# TASK DETAILS
Tell how many lines of the entries below include the string "Arguments". Respond with the number alone.

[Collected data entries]
════════

Lemma be_bytes_inj n x y :
  0 <= x < 256 ^ Z.of_nat n -> 0 <= y < 256 ^ Z.of_nat n ->
  be_bytes n x = be_bytes n y -> x = y.
Proof.
  intros Hx Hy H. apply (le_bytes_inj n); try assumption.
  unfold be_bytes in H. apply (f_equal (@rev Z)) in H. rewrite !rev_involutive in H. exact H.
Qed.

#[global] Arguments le_bytes : simpl never.
#[global] Arguments be_bytes : simpl never.
#[global] Arguments zeros : simpl never.

(** ** Constant-time comparison *)

(** [diff |= a[i] ^ b[i]] over the bytes of two buffers. *)
Fixpoint ct_diff (a b : list Z) : Z :=
  match a, b with
  | x :: a, y :: b => Z.lor (Z.lxor x y) (ct_diff a b)
  | _, _ => 0
  end.

Lemma ct_diff_nonneg a b : byte_list a -> byte_list b -> 0 <= ct_diff a b.
Proof.
  revert b. induction a as [|x a IH]; intros [|y b] Ha Hb; cbn; try lia.
  inversion_clear Ha. inversion_clear Hb. apply Z.lor_nonneg. split; [|auto].
  apply Z.lxor_nonneg. unfold is_u8 in *. lia.
Qed.

(** The accumulated difference of two equally long buffers is zero exactly
    when the buffers are equal. *)
Lemma ct_diff_zero a b :
  length a = length b -> (ct_diff a b = 0 <-> a = b).
Proof.
  revert b. induction a as [|x a IH]; intros [|y b] Hlen; try discriminate Hlen.
  - split; reflexivity.
  - injection Hlen as Hlen. cbn. rewrite Z.lor_eq_0_iff, Z.lxor_eq_0_iff, (IH b Hlen).
    split; [intros [-> ->]; reflexivity | intros [= -> ->]; auto].
Qed.

Definition ct_equal (a b : list Z) : bool := ct_diff a b =? 0.

Lemma ct_equal_spec a b : length a = length b -> ct_equal a b = bool_decide (a = b).
Proof.
  intros Hlen. unfold ct_equal. pose proof (ct_diff_zero a b Hlen) as H.
  destruct (Z.eqb_spec (ct_diff a b) 0); case_bool_decide; tauto.
Qed.

Lemma ct_equal_refl a : ct_equal a a = true.
Proof. rewrite ct_equal_spec by reflexivity. apply bool_decide_eq_true. reflexivity. Qed.
(* ===== verification/Ccm.v ===== *)
(** AES-128-CCM as the firmware sees it.

    The cipher is the vendored mbedTLS CCM, a parameter of the model: [Ccm]
    holds the three calls the firmware makes, [CcmOk] the facts about them it
    relies on, and [toy_ccm] is a concrete cipher that satisfies them.  File
    CcmLaws proves the facts of the vendored code, which CcmAes translates. *)

From S2P Require Import Prelude Hmac.
Import hmac.

Module ccm.

(** [mbedtls_ccm_setkey] (does it accept the key), [mbedtls_ccm_encrypt_and_tag]
    (ciphertext and tag) and [mbedtls_ccm_auth_decrypt] (the plaintext, if the
    tag is right), without associated data. *)
Class Ccm := {
  mbedtls_ccm_setkey : list Z -> bool;
  mbedtls_ccm_encrypt_and_tag (key nonce input : list Z) (tag_len : nat)
    : option (list Z * list Z);
  mbedtls_ccm_auth_decrypt (key nonce input tag : list Z) : option (list Z) }.

(** CCM as NIST SP 800-38C defines it: lengths, decryption inverts encryption,
    and only what encryption produces passes the tag check.  The calls succeed
    on a 16-byte key, a 13-byte nonce (which leaves a two-byte length) and the
    standard's tag sizes. *)
Class CcmOk (C : Ccm) : Prop := {
  ccm_sizes key nonce p n c t :
    mbedtls_ccm_encrypt_and_tag key nonce p n = Some (c, t) ->
    length c = length p /\ length t = n;
  ccm_open_seal key nonce p n c t :
    mbedtls_ccm_encrypt_and_tag key nonce p n = Some (c, t) ->
    mbedtls_ccm_auth_decrypt key nonce c t = Some p;
  ccm_seal_open key nonce c t p :
    mbedtls_ccm_auth_decrypt key nonce c t = Some p ->
    mbedtls_ccm_encrypt_and_tag key nonce p (length t) = Some (c, t);
  ccm_setkey_16 key : length key = 16%nat -> mbedtls_ccm_setkey key = true;
  ccm_total key nonce p n :
    length key = 16%nat -> length nonce = 13%nat -> In n [4; 6; 8; 10; 12; 14; 16]%nat ->
    Z.of_nat (length p) < 65536 -> is_Some (mbedtls_ccm_encrypt_and_tag key nonce p n) }.

(** A cipher for evaluating the model on concrete inputs: the plaintext with a
    keyed digest as its tag. *)
Definition toy_ccm : Ccm := {|
  mbedtls_ccm_setkey key := true;
  mbedtls_ccm_encrypt_and_tag key nonce p n := Some (p, le_bytes n (mix_digest key (nonce ++ p)));
  mbedtls_ccm_auth_decrypt key nonce c t :=
    if decide (le_bytes (length t) (mix_digest key (nonce ++ c)) = t) then Some c else None |}.

#[export] Instance toy_ccm_ok : CcmOk toy_ccm.
Proof.
  split; cbn [toy_ccm mbedtls_ccm_setkey mbedtls_ccm_encrypt_and_tag mbedtls_ccm_auth_decrypt].
  - intros key nonce p n c t H. injection H as <- <-. rewrite le_bytes_length. auto.
  - intros key nonce p n c t H. injection H as <- <-. rewrite le_bytes_length.
    destruct (decide _); congruence.
  - intros key nonce c t p H. destruct (decide _) as [Heq|]; [|discriminate].
    injection H as <-. congruence.
  - reflexivity.
  - eauto.
Qed.

End ccm.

════════

# PROBLEM SOLUTION
3